↓↓↓

(** ** Construction: parameters and steps *)

Lemma fill_loop {A : Type} (n : nat) (x y : A) :
  for_loop n (λ i l, <[i := y]> l) (replicate n x) = replicate n y.
Proof.
  enough (∀ k, k ≤ n →
            for_loop k (λ i l, <[i := y]> l) (replicate n x)
            = replicate k y ++ replicate (n - k) x) as H.
  { rewrite (H n (le_n _)), Nat.sub_diag. apply app_nil_r. }
  induction k as [|k IH]; intros Hk.
  - rewrite Nat.sub_0_r. reflexivity.
  - rewrite for_loop_S, IH by lia.
    rewrite replicate_S_end, <- assoc_L by apply _.
    replace (n - k) with (S (n - S k)) by lia.
    assert (∀ l : list A,
              <[k := y]> (replicate k y ++ l) = replicate k y ++ <[0 := y]> l)
      as Hins.
    { intros l. replace k with (length (replicate k y) + 0) at 1
        by (rewrite length_replicate; lia).
      apply insert_app_r. }
    rewrite Hins. reflexivity.
Qed.

(** X5: a constructed target has one parameter per unprescribed
    coordinate and one finite-difference step per parameter, each equal to
    the perturbation 1e-3; it is not interrupted, does not print, and holds
    the model it was given. *)
Theorem constructed_parameters (aModel : Model) (tasks : list IKTask)
    (storage : Storage) (t : IKTarget) :
  newIKTarget aModel tasks storage = inr t →
  _np t = length (_unprescribedQs t) ∧
  _dx t = replicate (_np t) _perturbation ∧
  (∀ i, i < _np t → vec_get (_dx t) i = 1e-3%R) ∧
  _interrupted t = false ∧
  _printPerformanceValues t = false ∧
  _model t = aModel.
Proof.
  unfold newIKTarget. intros H.
  destruct (buildMarkerMap aModel tasks (getColumnLabels storage));
    [discriminate|].
  destruct (buildCoordinateMap aModel tasks (getColumnLabels storage))
    as [e|[infos s]]; [discriminate|].
  injection H as <-. cbn. rewrite fill_loop.
  repeat split; try reflexivity.
  intros i Hi. apply vec_get_lookup, lookup_replicate_2. exact Hi.
Qed.

(** ** Binding a frame: markers *)

Lemma markerBind_loop (dataRow : StateVector) (mks0 : list markerToSolve)
    (n : nat) :
  n ≤ length mks0 →
  for_loop n (markerBindStep dataRow) mks0 =
  (boundMarker dataRow <$> take n mks0) ++ drop n mks0.
Proof.
  induction n as [|n IH]; intros Hn; [reflexivity|].
  rewrite for_loop_S, IH by lia.
  destruct (lookup_lt_is_Some_2 mks0 n) as [mk Hmk]; [lia|].
  assert (length (boundMarker dataRow <$> take n mks0) = n) as Hlen
    by (rewrite length_fmap, length_take; lia).
  unfold markerBindStep.
  assert (((boundMarker dataRow <$> take n mks0) ++ drop n mks0) !!! n = mk)
    as ->.
  { apply list_lookup_total_correct. rewrite lookup_app_r by lia.
    rewrite Hlen, Nat.sub_diag, (drop_S _ _ _ Hmk). reflexivity. }
  rewrite (take_S_r _ _ _ Hmk), fmap_app, <- app_assoc.
  rewrite (drop_S _ _ _ Hmk).
  replace n with (length (boundMarker dataRow <$> take n mks0) + 0) at 1 by lia.
  rewrite insert_app_r. reflexivity.
Qed.

Lemma prepareToSolve_markers (t : IKTarget) (aIndex : Z) (qGuess : list R) :
  _markers (prepareToSolve t aIndex qGuess).1 =
  boundMarker (getStateVector (_experimentalDataStorage t) aIndex)
    <$> _markers t.
Proof.
  rewrite prepareToSolve_state. cbn [fst _markers set_markers].
  rewrite markerBind_loop by reflexivity.
  rewrite firstn_all, drop_all. apply app_nil_r.
Qed.

(** X6: [prepareToSolve] rebinds every marker to the frame: the three
    components of its experimental position are read from its column and the
    two after it, it is valid exactly when none of them is not-a-number, and
    nothing else of the marker changes; its computed position in particular
    is the one of the frame before. *)
Theorem prepareToSolve_binds_markers (t : IKTarget) (aIndex : Z)
    (qGuess : list R) (i : nat) (mk : markerToSolve) :
  _markers t !! i = Some mk →
  let dataRow := getStateVector (_experimentalDataStorage t) aIndex in
  let c := m_experimentalColumn mk in
  ∃ mk',
    _markers (prepareToSolve t aIndex qGuess).1 !! i = Some mk' ∧
    length (_markers (prepareToSolve t aIndex qGuess).1) = length (_markers t) ∧
    vget (experimentalPosition mk') 0 =
      getDataValue dataRow c (vget (experimentalPosition mk) 0) ∧
    vget (experimentalPosition mk') 1 =
      getDataValue dataRow (c + 1) (vget (experimentalPosition mk) 1) ∧
    vget (experimentalPosition mk') 2 =
      getDataValue dataRow (c + 2) (vget (experimentalPosition mk) 2) ∧
    (validExperimentalPosition mk' = true ↔
     isNAN (vget (experimentalPosition mk') 0) = false ∧
     isNAN (vget (experimentalPosition mk') 1) = false ∧
     isNAN (vget (experimentalPosition mk') 2) = false) ∧
    computedPosition mk' = computedPosition mk ∧
    marker_static mk' = marker_static mk.
Proof.
  intros Hi dataRow c. exists (boundMarker dataRow mk).
  rewrite prepareToSolve_markers. fold dataRow.
  split; [rewrite list_lookup_fmap, Hi; reflexivity|].
  split; [apply length_fmap|].
  unfold boundMarker. fold c. cbn.
  repeat split; try reflexivity.
  1-3: apply negb_true_iff, orb_false_iff in H; destruct H as [H H2];
    apply orb_false_iff in H; destruct H as [H0 H1]; assumption.
  intros (H0 & H1 & H2). rewrite H0, H1, H2. reflexivity.
Qed.

(** ** Binding a frame: unprescribed coordinates *)

Lemma unprescribed_targets (t : IKTarget) (m : Model) (dataRow : StateVector)
    (q0 : list R) (n : nat) :
  NoDup (_unprescribedQs t) →
  (∀ p, p ∈ _unprescribedQs t → p < length (_coordinateInfos t)) →
  n ≤ length (_unprescribedQs t) →
  length (_unprescribedQs t) ≤ length q0 →
  let st := for_loop n (unprescribedStep t m dataRow) (_coordinateInfos t, q0) in
  (∀ j, j < n → st.2 !! j = Some (guessOf t m dataRow q0 j)) ∧
  (∀ j, n ≤ j → st.2 !! j = q0 !! j) ∧
  length st.2 = length q0 ∧
  info_static <$> st.1 = info_static <$> _coordinateInfos t ∧
  (∀ j, j < n →
        experimentalValue (st.1 !!! (_unprescribedQs t !!! j)) =
        let info := _coordinateInfos t !!! (_unprescribedQs t !!! j) in
        if nonzero (weight info)
        then if (0 <=? experimentalColumn info)%Z
             then guessOf t m dataRow q0 j
             else constantExperimentalValue info
        else experimentalValue info) ∧
  (∀ p, (∀ j, j < n → _unprescribedQs t !!! j ≠ p) →
        st.1 !!! p = _coordinateInfos t !!! p).
Proof.
  intros Hnd Hbound Hn Hq. cbn zeta.
  induction n as [|n IH].
  - repeat split; auto; intros; lia.
  - rewrite for_loop_S.
    destruct (for_loop n (unprescribedStep t m dataRow) (_coordinateInfos t, q0))
      as [infos q].
    cbn [fst snd] in IH.
    destruct IH as (Hg & Hrest & Hlen & Hst & Hev & Hun); [lia|].
    assert (n < length (_unprescribedQs t)) as Hlt by lia.
    destruct (lookup_lt_is_Some_2 _ n Hlt) as [p Hp].
    pose proof (list_lookup_total_correct _ _ _ Hp) as Hp'.
    assert (p < length infos) as Hpl.
    { apply (f_equal length) in Hst. rewrite !length_fmap in Hst.
      rewrite Hst. apply Hbound. eapply list_elem_of_lookup_2. exact Hp. }
    assert (∀ j, j < n → _unprescribedQs t !!! j ≠ p) as Hdistinct.
    { intros j Hj Heq.
      assert (_unprescribedQs t !! j = Some p) as Hjp.
      { rewrite <- Heq. apply list_lookup_lookup_total_lt. lia. }
      pose proof (NoDup_lookup _ _ _ _ Hnd Hjp Hp). lia. }
    assert (infos !!! p = _coordinateInfos t !!! p) as Hsame
      by (apply Hun; exact Hdistinct).
    unfold unprescribedStep. rewrite Hp', Hsame.
    set (info := _coordinateInfos t !!! p).
    assert (vec_get q n = vec_get q0 n) as Hqn
      by (unfold vec_get; rewrite Hrest by lia; reflexivity).
    set (q' := if (0 <=? experimentalColumn info)%Z
               then <[n := getDataValue dataRow (experimentalColumn info)
                             (vec_get q n)]> q
               else <[n := getValue m (coord info)]> q).
    assert (q' !! n = Some (guessOf t m dataRow q0 n)) as Hq'n.
    { unfold q', guessOf. rewrite Hp'. fold info.
      destruct (0 <=? experimentalColumn info)%Z;
        rewrite list_lookup_insert_eq by lia; rewrite ?Hqn; reflexivity. }
    assert (∀ j, j ≠ n → q' !! j = q !! j) as Hne.
    { intros j Hj. unfold q'.
      destruct (0 <=? _)%Z; rewrite list_lookup_insert_ne by auto; reflexivity. }
    assert (length q' = length q0) as Hlen'.
    { unfold q'. destruct (0 <=? _)%Z; rewrite length_insert; exact Hlen. }
    cbn [fst snd].
    split; [|split; [|split; [exact Hlen'|split; [|split]]]].
    + intros j Hj. destruct (decide (j = n)) as [->|Hjn]; [exact Hq'n|].
      rewrite Hne by exact Hjn. apply Hg. lia.
    + intros j Hj. rewrite Hne by lia. apply Hrest. lia.
    + destruct (nonzero (weight info)); [|exact Hst].
      rewrite static_insert; [exact Hst|]. rewrite Hsame. reflexivity.
    + intros j Hj. destruct (decide (j = n)) as [->|Hjn].
      * rewrite Hp'. fold info. cbn zeta.
        destruct (nonzero (weight info)); [|rewrite Hsame; reflexivity].
        rewrite list_lookup_total_insert_eq by exact Hpl.
        cbn [experimentalValue set_experimentalValue].
        rewrite (vec_get_lookup _ _ _ Hq'n). reflexivity.
      * assert (_unprescribedQs t !!! j ≠ p) as Hjp by (apply Hdistinct; lia).
        destruct (nonzero (weight info)); [|apply Hev; lia].
        rewrite list_lookup_total_insert_ne by auto. apply Hev. lia.
    + intros p0 Hp0.
      assert (p0 ≠ p) as Hne0.
      { intros ->. apply (Hp0 n); [lia|exact Hp']. }
      destruct (nonzero (weight info)); [|apply Hun; intros; apply Hp0; lia].
      rewrite list_lookup_total_insert_ne by auto.
      apply Hun. intros; apply Hp0; lia.
Qed.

↑↑↑

**What you are asked to do:**
Set down, from the entries above, exactly the lines from the one with "rewrite replicate_S_end, <- assoc_L" up to and including the one with "the model it was given. *)", and no other lines.

**Exercise solution:**
    rewrite replicate_S_end, <- assoc_L by apply _.
    replace (n - k) with (S (n - S k)) by lia.
    assert (∀ l : list A,
              <[k := y]> (replicate k y ++ l) = replicate k y ++ <[0 := y]> l)
      as Hins.
    { intros l. replace k with (length (replicate k y) + 0) at 1
        by (rewrite length_replicate; lia).
      apply insert_app_r. }
    rewrite Hins. reflexivity.
Qed.

(** X5: a constructed target has one parameter per unprescribed
    coordinate and one finite-difference step per parameter, each equal to
    the perturbation 1e-3; it is not interrupted, does not print, and holds
    the model it was given. *)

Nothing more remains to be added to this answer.